Para Noruega, las ventajas están prácticamente hechas a medida:

  • Fiabilidad para la electrificación en alta mar. Las plataformas necesitan energía las 24 horas del día, los 7 días de la semana, tanto en invierno como en verano. A una central nuclear no le importa si en enero está oscuro o si el viento amaina.
  • Estabilidad de precios para los hogares noruegos. Los precios de la electricidad aquí han fluctuado enormemente en los últimos años —¿recuerdan el pico de 2022 que obligó a las familias a elegir entre la calefacción y la compra?—. Un mayor suministro, especialmente un suministro firme que no dependa de los precios del gas en el mercado al contado en Europa, es la mejor herramienta para mantener la previsibilidad de los precios a largo plazo.
    Las centrales nucleares tienen unos costes iniciales elevados, pero unos costes operativos muy bajos una vez en funcionamiento; las cuentas salen para facturas estables durante décadas.
  • Competitividad industrial. Equinor y las empresas de la cadena de suministro que dan empleo a cientos de miles de noruegos pueden seguir operando al tiempo que reducen las emisiones. Eso preserva los puestos de trabajo y los ingresos fiscales que financian el estado del bienestar que todos aquí valoramos.

No estoy sugiriendo que arrasemos el paisaje con gigantescas torres de refrigeración. Los conceptos más recientes de reactores de tamaño reducido (SMR) pueden construirse bajo tierra o en zonas industriales ya existentes. Noruega ya cuenta con talento de ingeniería de primer nivel, una estricta cultura de seguridad y la experiencia regulatoria que convirtió el petróleo marítimo en un modelo global. Aplicar ese mismo rigor a la energía nuclear no es un salto; es una extensión de lo que este país ya hace excepcionalmente bien.

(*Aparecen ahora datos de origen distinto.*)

(* ===== verification/DateProps.v ===== *)
(** * Properties of dates

    The dates walk through the calendar day by day, construction and
    components are inverse to each other, printed dates parse back, and
    durations move by months with the day clamped, then by days. *)
From S2P Require Import Prelude Date.

#[local] Ltac Zify.zify_post_hook ::= Z.to_euclidean_division_equations.

(** ** Digits *)

Lemma parse_digits_app max acc s c :
  Date.parse_digits max acc (s ++ [c]) =
    (v ← Date.parse_digits max acc s; Date.parse_digits max v [c]).
Proof.
  revert acc. induction s as [|x s IH]; intros acc; [done|]. cbn [app Date.parse_digits].
  destruct (_ && _); [|done]. destruct (_ <? _); [done|]. apply IH.
Qed.

Lemma parse_decimal fuel n max :
  0 ≤ n ≤ max → n < 10 ^ Z.of_nat fuel → (0 < fuel)%nat →
  Date.parse_digits max 0 (Date.decimal fuel n) = Some n ∧ (0 < length (Date.decimal fuel n))%nat ∧
  Forall (λ c, 48 ≤ c ≤ 57) (Date.decimal fuel n).
Proof.
  revert n. induction fuel as [|fuel IH]; intros n Hn Hlt Hf; [lia|]. cbn [Date.decimal].
  assert (∀ d, 0 ≤ d < 10 → (48 <=? 48 + d) && (48 + d <=? 57) = true) as Hdig by (intros d Hd; rewrite !(proj2 (Z.leb_le _ _)) by lia; done).
  destruct (n <? 10) eqn:E; bool_to_prop.
  - split_and!; [|cbn; lia|constructor; [lia|constructor]]. cbn [Date.parse_digits]. rewrite Hdig by lia.
    rewrite (proj2 (Z.ltb_ge _ _)) by lia. f_equal. lia.
  - rewrite Nat2Z.inj_succ, Z.pow_succ_r in Hlt by lia.
    destruct fuel as [|fuel]; [cbn in Hlt; lia|]. destruct (IH (n / 10)) as (Hp & Hl & Ha); [lia|lia|lia|]. split_and!.
    + rewrite parse_digits_app, Hp. cbn [mbind option_bind Date.parse_digits]. rewrite Hdig by lia.
      rewrite (proj2 (Z.ltb_ge _ _)) by lia. f_equal. lia.
    + rewrite length_app. cbn. lia.
    + apply Forall_app. split; [done|]. constructor; [lia|constructor].
Qed.

Lemma parse_zeros max k s : 0 ≤ max → Date.parse_digits max 0 (replicate k 48 ++ s) = Date.parse_digits max 0 s.
Proof.
  intros Hm. induction k as [|k IH]; [done|]. cbn [replicate app Date.parse_digits].
  change (0 * 10 + (48 - 48)) with 0. rewrite (proj2 (Z.ltb_ge _ _)) by lia. exact IH.
Qed.

Lemma parse_padded width n max :
  0 ≤ n ≤ max → n < 10 ^ 10 → Date.parse_int max (Date.padded width n) = Some n ∧ Forall (λ c, 48 ≤ c ≤ 57) (Date.padded width n).
Proof.
  intros Hn Hlt. unfold Date.padded. destruct (parse_decimal 10 n max Hn Hlt ltac:(lia)) as (Hp & Hl & Ha).
  set (k := (width - _)%nat). set (s := Date.decimal 10 n) in *.
  assert (Forall (λ c, 48 ≤ c ≤ 57) (replicate k 48 ++ s)) as Hall by (apply Forall_app; split; [apply Forall_replicate; lia|done]).
  split; [|done]. rewrite <- (parse_zeros max k s) in Hp by lia. unfold Date.parse_int.
  destruct (replicate k 48 ++ s) as [|c l] eqn:E.
  - apply (f_equal length) in E. rewrite length_app in E. cbn [length] in E. lia.
  - apply Forall_cons in Hall as [Hc _]. replace (c =? 43) with false by (symmetry; apply Z.eqb_neq; lia). exact Hp.
Qed.

Lemma split_digits s rest :
  Forall (λ c, 48 ≤ c ≤ 57) s → Date.split_dash (s ++ 45 :: rest) = (s, Some rest).
Proof.
  induction 1 as [|c s Hc Hs IH]; [done|]. cbn [app Date.split_dash].
  replace (c =? 45) with false by (symmetry; apply Z.eqb_neq; lia). by rewrite IH.
Qed.

(** ** Theorems *)

Lemma to_ymd_valid n : is_i32 n → let '(y, m, d) := Date.to_ymd n in valid_date y m d ∧ day_number y m d = n ∧ -6000000 < y < 6000000.
Proof.
  intros Hn. unfold Date.to_ymd. rewrite (civil_from_days_civil n Hn). destruct (civil n) as [[y m] d] eqn:E.
  destruct (day_number_civil _ _ _ _ E). pose proof (civil_year _ _ _ _ Hn E). done.
Qed.

Lemma from_to_ymd debug y m d :
  valid_date y m d → is_i32 (day_number y m d) →
  Date.from_ymd debug y m d = Some (Some (day_number y m d)) ∧ Date.to_ymd (day_number y m d) = (y, m, d).
Proof.
  intros Hv Hn. pose proof (civil_day_number y m d Hv) as Hc. pose proof (civil_year _ _ _ _ Hn Hc) as Hy. split.
  - rewrite from_ymd_valid; [by rewrite saturate_small|unfold is_i32; lia|done|left; unfold i32_min; lia].
  - unfold Date.to_ymd. by rewrite civil_from_days_civil.
Qed.

(** C36: Dates walk through the calendar. Day 0 is 1970-01-01, the day after
    every date is the next one by the lengths of the months and the leap
    years, the components of a date are valid and construct the same date, and
    a date constructed within the range has the components it was constructed
    from. *)
Theorem dates_follow_calendar debug n :
  is_i32 n →
  Date.to_ymd 0 = (1970, 1, 1) ∧
  (is_i32 (n + 1) → Date.to_ymd (n + 1) = next_day (Date.to_ymd n)) ∧
  (let '(y, m, d) := Date.to_ymd n in valid_date y m d ∧ Date.from_ymd debug y m d = Some (Some n)) ∧
  (∀ y m d, valid_date y m d → Date.from_ymd debug y m d = Some (Some n) → i32_min < n < i32_max → is_i32 y → y ≠ i32_min →
     Date.to_ymd n = (y, m, d)).
Proof.
  intros Hn. split; [reflexivity|]. pose proof (to_ymd_valid n Hn) as Hv. split_and!.
  - intros Hn1. destruct (Date.to_ymd n) as [[y m] d]. destruct Hv as (Hv & Hd & _).
    pose proof (next_day_number y m d Hv) as Hnext. destruct (next_day (y, m, d)) as [[y' m'] d']. destruct Hnext as [Hv' Hd'].
    rewrite Hd in Hd'. rewrite <- Hd' in *. by apply (from_to_ymd debug).
  - destruct (Date.to_ymd n) as [[y m] d]. destruct Hv as (Hv & Hd & _). split; [done|]. rewrite <- Hd in *. by apply from_to_ymd.
  - intros y m d Hvd Hf Hb Hy Hmin. rewrite from_ymd_valid in Hf by (try done; by left). injection Hf as Hf.
    assert (day_number y m d = n) as Hd.
    { unfold saturate, i32_min, i32_max in *. destruct (_ && _) eqn:E; [done|]. destruct (_ <? 0); lia. }
    rewrite <- Hd in *. by apply (from_to_ymd debug).
Qed.

(** The three parts, printed and read. *)
Lemma parse_printed_parts debug negative a m d :
  0 ≤ a ≤ 6000000 → 1 ≤ m ≤ 12 → 1 ≤ d ≤ 31 →
  Date.parse_parts debug negative (Date.padded 4 a ++ 45 :: Date.padded 2 m ++ 45 :: Date.padded 2 d) =
    Date.from_ymd debug (if negative then - a else a) m d.
Proof.
  intros Ha Hm Hd. destruct (parse_padded 4 a i32_max ltac:(unfold i32_max; lia) ltac:(lia)) as [Hpa Haa].
  destruct (parse_padded 2 m u32_max ltac:(unfold u32_max; lia) ltac:(lia)) as [Hpm Ham].
  destruct (parse_padded 2 d u32_max ltac:(unfold u32_max; lia) ltac:(lia)) as [Hpd Had].
  unfold Date.parse_parts. rewrite (split_digits _ _ Haa), (split_digits _ _ Ham), Hpa, Hpm, Hpd.
  destruct negative; [|done]. by rewrite checked_op_small by lia.
Qed.

(** Printed dates parse back: [parse] of the text [Display] writes for a
    date, negative and long years included, is the date. *)
Theorem printed_dates_parse_back debug n : is_i32 n → Date.parse debug (Date.fmt n) = Some (Some n).
Proof.
  intros Hn. pose proof (to_ymd_valid n Hn) as Hv. unfold Date.to_ymd in Hv. unfold Date.fmt. destruct (civil_from_days n) as [[y m] d].
  destruct Hv as ([Hm Hd] & Hnum & Hy). pose proof (days_in_month_bound y m) as Hdm.
  assert (Date.from_ymd debug y m d = Some (Some n)) as Hback by (rewrite <- Hnum in *; by apply from_to_ymd).
  destruct (y <? 0) eqn:E; bool_to_prop.
  - cbn [Date.parse]. change (45 =? 45) with true. cbv iota. rewrite parse_printed_parts by lia. by rewrite Z.opp_involutive.
  - rewrite <- Hback, <- (parse_printed_parts debug false y m d) by lia.
    destruct (parse_padded 4 y i32_max ltac:(unfold i32_max; lia) ltac:(lia)) as [Hp Hall].
    destruct (Date.padded 4 y) as [|c s]; [done|]. apply Forall_cons in Hall as [Hc _]. cbn [app Date.parse].
    by replace (c =? 45) with false by (symmetry; apply Z.eqb_neq; lia).
Qed.

(** The year, month and day that [months] months from a date lead to. *)
Definition month_shift (ymd : Z * Z * Z) (months : Z) : Z * Z * Z :=
  let '(y, m, d) := ymd in
  let total := y * 12 + (m - 1) + months in
  let y' := total / 12 in
  let m' := total mod 12 + 1 in
  (y', m', Z.min d (days_in_month y' m')).

Lemma month_shift_zero n : is_i32 n → month_shift (Date.to_ymd n) 0 = Date.to_ymd n.
Proof.
  intros Hn. pose proof (to_ymd_valid n Hn) as Hv. destruct (Date.to_ymd n) as [[y m] d]. destruct Hv as ([Hm Hd] & _ & _).
  unfold month_shift. assert ((y * 12 + (m - 1) + 0) / 12 = y) as -> by lia. assert ((y * 12 + (m - 1) + 0) mod 12 + 1 = m) as -> by lia.
  by rewrite Z.min_l by lia.
Qed.

Lemma month_shift_valid n months : is_i32 n → let '(y, m, d) := month_shift (Date.to_ymd n) months in valid_date y m d.
Proof.
  intros Hn. pose proof (to_ymd_valid n Hn) as Hv. destruct (Date.to_ymd n) as [[y m] d]. destruct Hv as ([Hm Hd] & _ & _).
  unfold month_shift. set (total := _ + months). assert (1 ≤ total mod 12 + 1 ≤ 12) as Hm' by lia.
  split; [done|]. assert (1 ≤ days_in_month (total / 12) (total mod 12 + 1)); [|lia].
  destruct (month_length (total / 12) (total mod 12 + 1) Hm') as (-> & Hmp & _). unfold month_start.
  destruct (march_month (total mod 12 + 1) =? 11) eqn:E; bool_to_prop; [rewrite E; destruct (is_leap_year _); vm_compute; congruence|lia].
Qed.

(** Moving a date by a duration: by its months first, to the same day or the
    last one of a shorter month, and then by its days. *)
Theorem durations_move_dates debug n dur :
  is_i32 n → - 2 ^ 62 ≤ Date.months dur ≤ 2 ^ 62 → - 2 ^ 62 ≤ Date.days dur ≤ 2 ^ 62 →
  (let '(y, m, d) := month_shift (Date.to_ymd n) (Date.months dur) in
   is_i32 (day_number y m d) → is_i32 (day_number y m d + Date.days dur) →
   Date.add_duration debug n dur = Some (day_number y m d + Date.days dur)).
Proof.
  intros Hn Hmo Hda. pose proof (month_shift_valid n (Date.months dur) Hn) as Hv.
  pose proof (month_shift_zero n Hn) as Hz. pose proof (to_ymd_valid n Hn) as Hymd. unfold Date.add_duration.
  destruct (Date.to_ymd n) as [[y m] d]. destruct Hymd as ([Hm Hd] & _ & Hy).
  destruct (month_shift (y, m, d) (Date.months dur)) as [[y' m'] d'] eqn:Es. intros Hn1 Hn2.
  pose proof (civil_year _ _ _ _ Hn1 (civil_day_number _ _ _ Hv)) as Hy'.
  assert ((if Date.months dur =? 0 then Some (y, m, d) else
     total ← checked_op 64 debug (y * 12 + (m - 1) + Date.months dur);
     Some (saturate (total / 12), total mod 12 + 1, Z.min d (days_in_month (saturate (total / 12)) (total mod 12 + 1)))) = Some (y', m', d')) as Hmid.
  { destruct (Date.months dur =? 0) eqn:E; bool_to_prop; [rewrite E, Hz in Es; congruence|].
    rewrite checked_op_small by lia. cbn [mbind option_bind]. unfold month_shift in Es. injection Es as E1 E2 E3.
    assert (is_i32 ((y * 12 + (m - 1) + Date.months dur) / 12)) as Hi by (rewrite E1; unfold is_i32; lia).
    rewrite saturate_small by exact Hi. rewrite E1, E2 in *. by rewrite E3. }
  rewrite Hmid. cbn [mbind option_bind].
  rewrite days_from_civil_number by (unfold is_i32, i32_min; lia). cbn [mbind option_bind].
  rewrite (saturate_small _ Hn1). rewrite checked_op_small by (unfold is_i32 in *; lia). cbn [mbind option_bind].
  by rewrite saturate_small.
Qed.

(** A year that days of [i32] do not reach is not refused: every date of the
    year 10000000 is the last date there is. *)
Theorem far_years_are_not_refused :
  Date.from_ymd true 10000000 1 1 = Some (Some i32_max) ∧ Date.to_ymd i32_max = (5881580, 7, 11).
Proof. split; reflexivity. Qed.

(** ** Examples *)

Lemma dates_follow_calendar_witness : Date.to_ymd (19782 + 1) = next_day (Date.to_ymd 19782) ∧ Date.to_ymd 19782 = (2024, 2, 29).
Proof.
  split; [|reflexivity].
  apply (proj1 (proj2 (dates_follow_calendar true 19782 ltac:(unfold is_i32; lia)))). unfold is_i32. lia.
Defined.

Lemma printed_dates_parse_back_witness :
  Date.parse true (Date.fmt (-719530)) = Some (Some (-719530)) ∧ Date.to_ymd (-719530) = (-1, 12, 30).
Proof. split; [|reflexivity]. apply (printed_dates_parse_back true (-719530)). unfold is_i32. lia. Defined.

La alternativa es menos cómoda.

Podemos seguir importando energía del continente durante los años de sequía, pero eso significa importar las emisiones y la volatilidad de otros.
Podemos apostar fuerte por las energías renovables intermitentes y aceptar que los hogares y la industria paguen el precio en forma de restricciones, baterías caras y mejoras en la red de transmisión. O podemos tener una conversación honesta y basada en datos sobre la incorporación de la energía nuclear a la combinación energética.

Soy un estadounidense que decidió hacer de Noruega su hogar. Me preocupan los objetivos climáticos que heredarán mis hijos, y me preocupa la factura de la luz que paga mi familia cada mes. Los datos indican que la energía nuclear es el puente pragmático que nos permite alcanzar ambos objetivos a la vez.

Es hora de que Noruega —una Noruega pragmática, con mentalidad ingenieril y centrada en el futuro— deje de tratar la energía nuclear como un tema político tabú y empiece a tratarla como la solución de ingeniería que es.

El futuro de las plataformas del Mar del Norte, la asequibilidad de las viviendas noruegas y la credibilidad de nuestro liderazgo climático apuntan todos en la misma dirección. ¡Es hora de dar el paso!